Holden Comprehensive Cancer Center
Teeth Whiteners and Mouth Cancer
Peer Review Status: Internally Reviewed
Teeth whitening is a relatively new cosmetic process. The possibility of long-term ill effects on users of these products has not had extensive study yet. Teeth bleaching products have only recently been widely used.
In an August 2004 meeting of head and neck surgeons, researchers reported on two patients, in their twenties, who developed advanced tongue cancer decades earlier than usual. The two patients had a history of repeated use of tooth whitening products.
Most oral (mouth) cancers are seen in people over 45 who are long time smokers and alcohol drinkers. The patients seen by the researchers were not drinkers. One of the patients smoked cigarettes infrequently.

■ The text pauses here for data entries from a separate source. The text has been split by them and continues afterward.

(** * xn2v.neural_networks: trainer contract and layer-stack builders

    A shallow embedding of [xn2v/neural_networks.py]: the base class
    [NeuralNetwork] (construction, compilation, [fit]) and its three
    architectures [MLP], [FFNN] and [MultiModalFFNN].

    Python objects are modelled as follows.
    - ints are [Z], strings are [string], the float literal [0.3] is the
      rational [3 # 10];
    - exceptions are values of [Exn], and a fallible computation returns
      [Exn + A];
    - a Keras layer object is a [Layer] description; in the functional API
      every layer object also carries the identity it got when it was
      allocated, so that two layers built by two calls own distinct
      parameters;
    - the execution engine behind [self._model.fit] is a parameter of [fit];
      the only part of it that is modelled is the way a Python call binds
      its arguments to the parameters of [Model.fit]. *)

From Stdlib Require Import String List ZArith QArith Bool Lia.
Import ListNotations.

Open Scope string_scope.
Open Scope Z_scope.

Set Warnings "-register-all".

(** ** Python values and exceptions *)

Inductive Exn : Type :=
| ValueError (msg : string)
| NotImplementedError (msg : string)
| TypeError (msg : string).

(** [str.startswith]. *)
Definition startswith (s p : string) : bool := String.prefix p s.

(** A numpy array (or list) of numbers, seen through its shape. *)
Record ndarray : Type := mk_ndarray {
  shape : list Z;
  values : list Q
}.

(** The callbacks the module hands to the engine. *)
Inductive Callback : Type :=
| EarlyStopping (monitor : string) (patience : Z)
| TQDMNotebookCallback
| TQDMCallback.

Inductive PyVal : Type :=
| PNone
| PBool (b : bool)
| PInt (z : Z)
| PArray (a : ndarray)
| PDict (items : list (string * PyVal))
| PTuple (items : list PyVal)
| PCallbacks (cs : list Callback).

(** [v is None] and [v is not None]. *)
Definition is_None (v : PyVal) : bool :=
  match v with PNone => true | _ => false end.

Definition is_not_None (v : PyVal) : bool := negb (is_None v).

(** The builtin [all] over a tuple of booleans. *)
Definition all (bs : list bool) : bool := forallb (fun b => b) bs.

(** ** Keras layers *)

Inductive Layer : Type :=
| Input (input_shape : list Z) (name : option string)
| Dense (units : Z) (activation : option string)
| BatchNormalization
| Activation (fn : string)
| Dropout (rate : Q)
| Concatenate.

(** A symbolic tensor of the functional API: the output of calling the layer
    object number [id] on earlier tensors. *)
Inductive Tensor : Type :=
| Call (id : nat) (layer : Layer) (inbound : list Tensor).

Inductive KerasModel : Type :=
| Sequential (layers : list Layer) (name : string)
| Model (inputs : list Tensor) (outputs : Tensor).

(** Metrics given to [compile]: a name, or an [AUC] object. *)
Inductive Metric : Type :=
| MetricName (name : string)
| AUC (curve : string) (name : string).

Record CompileArgs : Type := mk_compile {
  optimizer : string;
  loss : string;
  metrics : list Metric
}.

(** The name under which a compiled metric is reported in the logs. *)
Definition metric_name (m : Metric) : string :=
  match m with
  | MetricName n => n
  | AUC _ n => n
  end.

(** ** Allocation of layer objects

    Each layer constructor call creates a new object; [Fresh] threads the
    number of objects created so far. *)

Definition Fresh (A : Type) : Type := nat -> A * nat.

Definition fresh_ret {A} (a : A) : Fresh A := fun n => (a, n).

Definition fresh_bind {A B} (m : Fresh A) (k : A -> Fresh B) : Fresh B :=
  fun n => let (a, n') := m n in k a n'.

Declare Scope fresh_scope.
Delimit Scope fresh_scope with fresh.
Notation "x <- m ;; k" := (fresh_bind m (fun x => k))
  (at level 61, m at next level, right associativity) : fresh_scope.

The researcher suspects that hydrogen peroxide in the whitening gels may be the culprit. Animal studies have shown that peroxide promotes the growth of tumors inside the cheeks of rodents and caused digestive system cancers when ingested. No humans have been tested with peroxide.
It was noted by the researcher that while hydrogen peroxide is not a proven carcinogen, it does cause local inflammation and tissue irritation at high concentrations. The complex interactions of the inflammatory response, combined with other factors, have an unpredictable effect on tissues.
The researchers acknowledge that this is a very small study. More investigations are needed. Persons who are using the teeth bleaching products should consult a dentist for properly fitting trays to hold the bleaching gel. This will minimize the amount of peroxide that would leak on to mouth tissue.